From 1978, Bell expanded his investigations into works on paper and film‑based pieces. The ongoing Vapor Drawings (from 1978) translate his glass‑coating processes into vaporised metal on paper, producing luminous, often geometric fields. The Mirage works (early 1980s) apply thin films and pigments to Mylar and laminate to generate iridescent colour, while the small‑format Fractions series (mid‑1980s onwards) reworks offcuts from these pieces using heat and pressure to compress residual coatings into dense, gestural images. Bell has described his practice as “evidence of my studies and the externalisation of a current thought... about intuition, improvisation and spontaneity,” a formulation that underscores the experimental core of his work.
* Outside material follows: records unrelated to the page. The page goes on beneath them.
(* ===== verification/ConflictSets.v ===== *)
(** * Conflicted state and auth difference

    What [split_conflicted_state_set] and [auth_difference] compute, by counting,
    against their definitions in the specification. *)

From S2P Require Import Prelude Events TopoSort Resolve.

(** ** Counting *)

(** [x += 1], from an absent entry. *)
Definition incr (x : option nat) : option nat :=
  Some (match x with Some x => S x | None => 1 end).

Lemma iter_incr_none n : Nat.iter n incr None = if decide (n = 0) then None else Some n.
Proof.
  induction n as [|n IH]; [done|]. simpl. rewrite IH. unfold incr.
  repeat case_decide; try done; by f_equal; lia.
Qed.

(** The number of occurrences of an element in a list. *)
Definition occurs {A} `{EqDecision A} (x : A) (l : list A) : nat := length (filter (x =.) l).

Lemma occurs_app {A} `{EqDecision A} (x : A) l1 l2 : occurs x (l1 ++ l2) = occurs x l1 + occurs x l2.
Proof. unfold occurs. by rewrite filter_app, length_app. Qed.

Lemma occurs_NoDup {A} `{EqDecision A} (x : A) l :
  NoDup l → occurs x l = if decide (x ∈ l) then 1 else 0.
Proof.
  unfold occurs. induction 1 as [|y l Hy _ IH]; [done|].
  rewrite filter_cons. destruct (decide (x = y)) as [->|Hne].
  - rewrite decide_True by constructor. simpl. rewrite IH. by rewrite decide_False.
  - rewrite IH. destruct (decide (x ∈ l)); [rewrite decide_True|rewrite decide_False];
      rewrite ?elem_of_cons; naive_solver.
Qed.

Lemma filter_length_all {A} (P : A → Prop) `{!∀ x, Decision (P x)} l :
  length (filter P l) = length l ↔ ∀ x, x ∈ l → P x.
Proof.
  induction l as [|x l IH]; [split; [set_solver|done]|]. rewrite filter_cons.
  pose proof (length_filter P l) as Hle. setoid_rewrite elem_of_cons.
  case_decide as Hx; simpl.
  - rewrite Nat.succ_inj_wd, IH. naive_solver.
  - split; [lia|]. intros Hall. destruct Hx. auto.
Qed.

Lemma filter_length_zero {A} (P : A → Prop) `{!∀ x, Decision (P x)} l :
  length (filter P l) = 0 ↔ ∀ x, x ∈ l → ¬ P x.
Proof.
  rewrite length_zero_iff_nil. split.
  - intros Hnil x Hx HP. assert (x ∈ filter P l) as Hin by (by apply list_elem_of_filter).
    rewrite Hnil in Hin. by apply elem_of_nil in Hin.
  - intros Hall. destruct (filter P l) as [|x l'] eqn:Hl; [done|].
    assert (x ∈ filter P l) as [? ?]%list_elem_of_filter by (rewrite Hl; constructor).
    by destruct (Hall x).
Qed.

Lemma filter_length_some {A} (P : A → Prop) `{!∀ x, Decision (P x)} l :
  length (filter P l) ≠ 0 ↔ ∃ x, x ∈ l ∧ P x.
Proof.
  rewrite filter_length_zero. split; [|naive_solver]. intros Hn.
  destruct (decide (Exists P l)) as [Hex|Hno]; [by apply list.Exists_exists in Hex|].
  destruct Hn. intros x ? ?. apply Hno, list.Exists_exists. eauto.
Qed.

Lemma filter_length_not_all {A} (P : A → Prop) `{!∀ x, Decision (P x)} l :
  length (filter P l) ≠ length l ↔ ∃ x, x ∈ l ∧ ¬ P x.
Proof.
  rewrite filter_length_all. split; [|naive_solver]. intros Hn.
  destruct (decide (Exists (λ x, ¬ P x) l)) as [Hex|Hno]; [by apply list.Exists_exists in Hex|].
  destruct Hn. intros x ?. destruct (decide (P x)); [done|].
  destruct Hno. apply list.Exists_exists. eauto.
Qed.

(** ** [split_conflicted_state_set] *)

Section split.
Context `{!HashIter}.
Implicit Types (maps : list (StateMap string)) (k : string * string) (v : string).

(** The number of maps that have [v] at [k]. *)
Definition holders maps k v : nat := length (filter (λ m : StateMap string, m !! k = Some v) maps).

(** The count of [v] at [k]. *)
Definition count_at (o : StateMap (gmap string nat)) k v : option nat := o !! k ≫= lookup v.

Lemma count_at_step o kv k v :
  count_at (count_occurrence o kv) k v =
  if decide ((k, v) = kv) then incr (count_at o k v) else count_at o k v.
Proof.
  destruct kv as [k' v']. unfold count_at, count_occurrence. simpl.
  destruct (decide (k = k')) as [->|Hk].
  - rewrite lookup_insert_eq. simpl. destruct (decide (v = v')) as [->|Hv].
    + rewrite lookup_insert_eq, decide_True by done. by destruct (o !! k').
    + rewrite lookup_insert_ne, decide_False by congruence. by destruct (o !! k').
  - rewrite lookup_insert_ne by done. by rewrite decide_False by congruence.
Qed.

Lemma count_at_foldl l o k v :
  count_at (foldl count_occurrence o l) k v = Nat.iter (occurs (k, v) l) incr (count_at o k v).
Proof.
  unfold occurs. revert o. induction l as [|kv l IH]; intros o; [done|].
  simpl. rewrite IH, count_at_step, filter_cons.
  case_decide; [|done]. simpl. rewrite <- Nat.iter_succ_r. done.
Qed.

Lemma occurs_flatten_maps site maps k v : occurs (k, v) (flatten_maps site maps) = holders maps k v.
Proof.
  unfold holders. revert site. induction maps as [|m maps IH]; intros site; [done|].
  simpl. rewrite occurs_app, IH, filter_cons, occurs_NoDup
    by (rewrite iter_map_perm; apply NoDup_map_to_list).
  destruct (decide (m !! k = Some v)) as [Hm|Hm];
    [rewrite decide_True|rewrite decide_False]; rewrite ?elem_of_iter_map; done.
Qed.

Definition occurrences maps : StateMap (gmap string nat) :=
  foldl count_occurrence ∅ (flatten_maps ["state_maps"] maps).

Lemma count_at_occurrences maps k v n :
  count_at (occurrences maps) k v = Some n ↔ n = holders maps k v ∧ n ≠ 0.
Proof.
  unfold occurrences. rewrite count_at_foldl, occurs_flatten_maps.
  unfold count_at. rewrite lookup_empty. simpl. rewrite iter_incr_none.
  case_decide; naive_solver.
Qed.

(** All the entries of the occurrence map, in the order of the second loop. *)
Definition entries (o : StateMap (gmap string nat)) : list ((string * string) * (string * nat)) :=
  kv ← iter_map ["occurrences"] o;
  e ← iter_map ["occurrences"; kv.1.1; kv.1.2] kv.2;
  [(kv.1, e)].

Lemma elem_of_entries o k v n : (k, (v, n)) ∈ entries o ↔ count_at o k v = Some n.
Proof.
  unfold entries, count_at. rewrite list_elem_of_bind. setoid_rewrite list_elem_of_bind.
  setoid_rewrite list_elem_of_singleton. split.
  - intros ([k' c] & ([v' n'] & Heq & He) & Hk). simplify_eq/=.
    apply elem_of_iter_map in Hk, He. by rewrite Hk.
  - destruct (o !! k) as [c|] eqn:Hk; [|done]. simpl. intros Hv. exists (k, c).
    rewrite elem_of_iter_map. split; [|done]. exists (v, n). by rewrite elem_of_iter_map.
Qed.

Definition split_entry (N : nat) (acc : StateMap string * StateMap (list string))
    (e : (string * string) * (string * nat)) :=
  split_one N e.1 acc e.2.

Lemma split_as_entries maps :
  split_conflicted_state_set maps =
  foldl (split_entry (length maps)) (∅, ∅) (entries (occurrences maps)).
Proof.
  unfold split_conflicted_state_set, entries. fold (occurrences maps).
  generalize (∅ : StateMap string, ∅ : StateMap (list string)).
  induction (iter_map ["occurrences"] (occurrences maps)) as [|kv l IH]; intros acc; [done|].
  simpl. rewrite foldl_app, <- IH. f_equal. clear IH.
  generalize (iter_map ["occurrences"; kv.1.1; kv.1.2] kv.2). intros l'. revert acc.
  induction l' as [|e l' IH]; intros acc; [done|]. simpl. by rewrite IH.
Qed.

Lemma split_fold_unconflicted N E k v :
  (∀ v v', (k, (v, N)) ∈ E → (k, (v', N)) ∈ E → v = v') →
  (foldl (split_entry N) (∅, ∅) E).1 !! k = Some v ↔ (k, (v, N)) ∈ E.
Proof.
  induction E as [|[k' [v' n]] E IH] using rev_ind; intros Huniq; simpl.
  { rewrite lookup_empty, elem_of_nil. done. }
  assert (∀ v v', (k, (v, N)) ∈ E → (k, (v', N)) ∈ E → v = v') as HuniqE.
  { intros v1 v2 ? ?. apply Huniq; apply elem_of_app; by left. }
  specialize (IH HuniqE).
  rewrite foldl_app, elem_of_app, list_elem_of_singleton, <- IH.
  destruct (foldl (split_entry N) (∅, ∅) E) as [u c] eqn:Hf. simpl in *.
  unfold split_entry, split_one. simpl.
  destruct (Nat.eqb_spec n N) as [->|Hn]; simpl; [|split; [by left|by intros [|[=]]]].
  destruct (decide (k = k')) as [->|Hk].
  - rewrite lookup_insert_eq. split; [intros [= ->]; by right|].
    intros [Hu|[= ->]]; [|done]. f_equal. apply IH in Hu.
    apply Huniq; apply elem_of_app; [right; constructor|by left].
  - rewrite lookup_insert_ne by done. split; [by left|by intros [|[=]]].
Qed.

Lemma split_fold_conflicted N E k :
  match (foldl (split_entry N) (∅, ∅) E).2 !! k with
  | Some l => l ≠ [] ∧ ∀ v, v ∈ l ↔ ∃ n, n ≠ N ∧ (k, (v, n)) ∈ E
  | None => ∀ v n, n ≠ N → (k, (v, n)) ∉ E
  end.
Proof.
  induction E as [|[k' [v' n]] E IH] using rev_ind; simpl.
  { rewrite lookup_empty. intros v n _. apply not_elem_of_nil. }
  assert (∀ v m, (k, (v, m)) ∈ E ++ [(k', (v', n))] ↔
    (k, (v, m)) ∈ E ∨ (k = k' ∧ v = v' ∧ m = n)) as Hin.
  { intros v m. rewrite elem_of_app, list_elem_of_singleton. naive_solver. }
  rewrite foldl_app. destruct (foldl (split_entry N) (∅, ∅) E) as [u c]. simpl in *.
  unfold split_entry, split_one. simpl. destruct (Nat.eqb_spec n N) as [->|Hn]; simpl;
    [|destruct (decide (k = k')) as [->|Hk]; [rewrite lookup_insert_eq|rewrite lookup_insert_ne by done]].
  - destruct (c !! k) as [l|]; setoid_rewrite Hin; naive_solver.
  - destruct (c !! k') as [l|].
    + destruct IH as [Hl IH]. split; [by destruct l|]. intros v. setoid_rewrite Hin.
      rewrite elem_of_app, IH, list_elem_of_singleton. naive_solver.
    + split; [done|]. intros v. setoid_rewrite Hin. rewrite list_elem_of_singleton. naive_solver.
  - destruct (c !! k) as [l|]; setoid_rewrite Hin; naive_solver.
Qed.

Lemma elem_of_split_entries maps k v n :
  (k, (v, n)) ∈ entries (occurrences maps) ↔ n = holders maps k v ∧ n ≠ 0.
Proof. by rewrite elem_of_entries, count_at_occurrences. Qed.

Lemma unconflicted_iff maps k v :
  (split_conflicted_state_set maps).1 !! k = Some v ↔
  maps ≠ [] ∧ ∀ m, m ∈ maps → m !! k = Some v.
Proof.
  rewrite split_as_entries, split_fold_unconflicted.
  - rewrite elem_of_split_entries. unfold holders. split.
    + intros [Hall Hne]. symmetry in Hall. rewrite filter_length_all in Hall.
      split; [by intros ->|done].
    + intros [Hne Hall]. split; [|by destruct maps].
      symmetry. by rewrite filter_length_all.
  - intros v1 v2. rewrite !elem_of_split_entries. unfold holders.
    intros [H1 Hne] [H2 _]. symmetry in H1, H2. rewrite filter_length_all in H1, H2.
    destruct maps as [|m maps]; [done|].
    specialize (H1 m (list_elem_of_here _ _)). specialize (H2 m (list_elem_of_here _ _)). congruence.
Qed.

Lemma conflicted_cases maps k :
  match (split_conflicted_state_set maps).2 !! k with
  | Some l => l ≠ [] ∧ ∀ v, v ∈ l ↔
      (∃ m, m ∈ maps ∧ m !! k = Some v) ∧ (∃ m, m ∈ maps ∧ m !! k ≠ Some v)
  | None => ∀ v, (∃ m, m ∈ maps ∧ m !! k = Some v) → ∀ m, m ∈ maps → m !! k = Some v
  end.
Proof.
  rewrite split_as_entries. pose proof (split_fold_conflicted (length maps) (entries (occurrences maps)) k) as Hf.
  assert (∀ v, (∃ n, n ≠ length maps ∧ (k, (v, n)) ∈ entries (occurrences maps)) ↔
    (∃ m, m ∈ maps ∧ m !! k = Some v) ∧ (∃ m, m ∈ maps ∧ m !! k ≠ Some v)) as Hiff.
  { intros v. setoid_rewrite elem_of_split_entries. unfold holders.
    rewrite <- filter_length_some, <- filter_length_not_all. naive_solver. }
  destruct (_ !! k) as [l|].
  - destruct Hf as [Hl Hf]. split; [done|]. intros v. by rewrite Hf, Hiff.
  - intros v Hex m Hm. destruct (decide (m !! k = Some v)) as [|Hne]; [done|].
    destruct (proj2 (Hiff v)) as (n & Hn & Hin); [by eauto|]. by destruct (Hf v n).
Qed.

End split.

(** ** [auth_difference] *)

Section auth_difference.
Context `{!HashIter}.
Implicit Types (chains : list (gset string)) (id : string).

Lemma count_id_foldl l m id :
  foldl count_id m l !! id = Nat.iter (occurs id l) incr (m !! id).
Proof.
  unfold occurs. revert m. induction l as [|x l IH]; intros m; [done|].
  simpl. rewrite IH, filter_cons. unfold count_id. destruct (decide (id = x)) as [->|Hne].
  - rewrite lookup_insert_eq.
    replace (Some (S (default 0 (m !! x)))) with (incr (m !! x)) by (by destruct (m !! x)).
    simpl. by rewrite <- Nat.iter_succ_r.
  - by rewrite lookup_insert_ne.
Qed.

Lemma occurs_flatten_sets site chains id :
  occurs id (flatten_sets site chains) = length (filter (λ s : gset string, id ∈ s) chains).
Proof.
  revert site. induction chains as [|s chains IH]; intros site; [done|].
  simpl. rewrite occurs_app, IH, filter_cons, occurs_NoDup by apply NoDup_iter_set.
  destruct (decide (id ∈ s)) as [Hs|Hs];
    [rewrite decide_True|rewrite decide_False]; rewrite ?elem_of_iter_set; done.
Qed.

Lemma elem_of_auth_difference chains id :
  id ∈ auth_difference chains ↔
  (∃ s, s ∈ chains ∧ id ∈ s) ∧ (∃ s, s ∈ chains ∧ id ∉ s).
Proof.
  rewrite <- (filter_length_some (λ s, id ∈ s)), <- (filter_length_not_all (λ s, id ∈ s)).
  pose proof (length_filter (λ s : gset string, id ∈ s) chains) as Hle.
  assert (∀ n, foldl count_id ∅ (flatten_sets ["auth_chains"] chains) !! id = Some n ↔
    n = length (filter (λ s : gset string, id ∈ s) chains) ∧ n ≠ 0) as Hn.
  { intros n. rewrite count_id_foldl, occurs_flatten_sets, lookup_empty, iter_incr_none.
    case_decide; naive_solver. }
  unfold auth_difference. rewrite list_elem_of_omap. split.
  - intros ([id' n] & Hin & Hlt). apply elem_of_iter_map in Hin. simpl in Hlt.
    destruct (Nat.ltb_spec n (length chains)); simplify_eq. apply Hn in Hin as [-> ?]. lia.
  - intros [Hpos Hne]. eexists (id, _). rewrite elem_of_iter_map. split; [by apply Hn|].
    simpl. destruct (Nat.ltb_spec (length (filter (λ s : gset string, id ∈ s) chains)) (length chains));
      [done|lia].
Qed.

End auth_difference.

(** ** The theorems *)

Section theorems.
Context `{!HashIter}.

(** The pair ([k], [v]) is in the unconflicted state map exactly when every
    state map has [v] at [k]; a value at [k] is in the conflicted state set exactly
    when some state map has it and some other does not. *)
Theorem split_spec (maps : list (StateMap string)) k v :
  let '(unconflicted, conflicted) := split_conflicted_state_set maps in
  (unconflicted !! k = Some v ↔ maps ≠ [] ∧ ∀ m, m ∈ maps → m !! k = Some v) ∧
  ((∃ l, conflicted !! k = Some l ∧ v ∈ l) ↔
   (∃ m, m ∈ maps ∧ m !! k = Some v) ∧ (∃ m, m ∈ maps ∧ m !! k ≠ Some v)).
Proof.
  pose proof (unconflicted_iff maps k v) as Hu. pose proof (conflicted_cases maps k) as Hc.
  destruct (split_conflicted_state_set maps) as [u c]. simpl in *. split; [done|].
  destruct (c !! k) as [l|].
  - destruct Hc as [_ Hc]. rewrite <- Hc. naive_solver.
  - split; [naive_solver|]. intros [Hex (m & Hm & Hne)]. destruct Hne. by apply (Hc v).
Qed.

(** The auth difference is the union of the auth chains minus their
    intersection. *)
Theorem auth_difference_spec (auth_chains : list (gset string)) id :
  id ∈ auth_difference auth_chains ↔
  id ∈ ⋃ auth_chains ∧ ¬ (∀ s, s ∈ auth_chains → id ∈ s).
Proof.
  rewrite elem_of_auth_difference, elem_of_union_list.
  rewrite <- (filter_length_all (λ s, id ∈ s)), filter_length_not_all. naive_solver.
Qed.

End theorems.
Recent projects have continued to stage large‑scale encounters between glass, light, and landscape, including long‑term installations in museum contexts and outdoor commissions such as Larry Bell: Improvisations in the Park (Madison Square Park, New York, 2025–2026). Across media, Bell’s work asks viewers to register how perception is conditioned by movement, angle, and environment rather than treating sculpture as a fixed, self‑contained object.
Since the 1960s, Bell has been included in pivotal exhibitions of minimal and perceptual art and has presented solo shows across North America and Europe. Key moments include early visibility in ”Primary Structures” (Jewish Museum, New York, 1966), a major mid‑career survey Larry Bell: Seeing Through (Gemeentemuseum Den Haag, 2013), and Larry Bell: Smoke on the Bottom (White Cube Bermondsey, London, 2017), which brought together large‑scale glass works and Vapor Drawings. His work appeared in the Whitney Biennial (Whitney Museum of American Art, New York, 2017) with Pacific Red II (2017), and he has since realised long‑term installations at Dia Beacon (from 2022) and the outdoor project Larry Bell: Improvisations in the Park (Madison Square Park, New York, 2025–2026).
Bell’s work is represented in public collections such as the Museum of Modern Art and the Whitney Museum of American Art in New York; Tate, London; Centre Pompidou, Paris; the Solomon R. Guggenheim Museum, New York; the Museum of Contemporary Art, Los Angeles; and the Stedelijk Museum, Amsterdam. He has received major grants, including support from the National Endowment for the Arts and the Solomon R. Guggenheim Foundation, and is widely regarded as a central figure in the development of postwar Californian art.
Larry Bell is best known for his glass cubes and large‑scale glass installations, developed from the early 1960s onwards, which manipulate light and reflection and place the viewer’s perception at the core of the work.
Larry Bell explores how light interacts with surfaces, how objects structure space, and how perception shifts as viewers move. Process, improvisation, and material experimentation are ongoing concerns, from the early glass cubes and Standard Walls (1968–1969) to series like Vapor Drawings (from 1978), Mirage (early 1980s), and Fractions (mid‑1980s onwards).
Larry Bell lives and works in Taos, New Mexico, and maintains a long‑established studio in Venice, California, reflecting his ties to both the Los Angeles art scene and the landscape and light of the American Southwest.
Larry Bell’s_Vapor Drawings_ (from 1978) are works on paper made with vaporised metal; Mirage works (early 1980s) use coated Mylar and laminate to create iridescent colour fields; Fractions (mid‑1980s onwards) are small images produced by reworking offcuts from the Mirage series under heat and pressure.
Larry Bell’s works are regularly shown in the collections of major museums such as MoMA, the Whitney, Tate, Centre Pompidou, and the Guggenheim, and in institutional projects including installations at Dia Beacon (from 2022) and Larry Bell: Improvisations in the Park (Madison Square Park, New York, 2025–2026).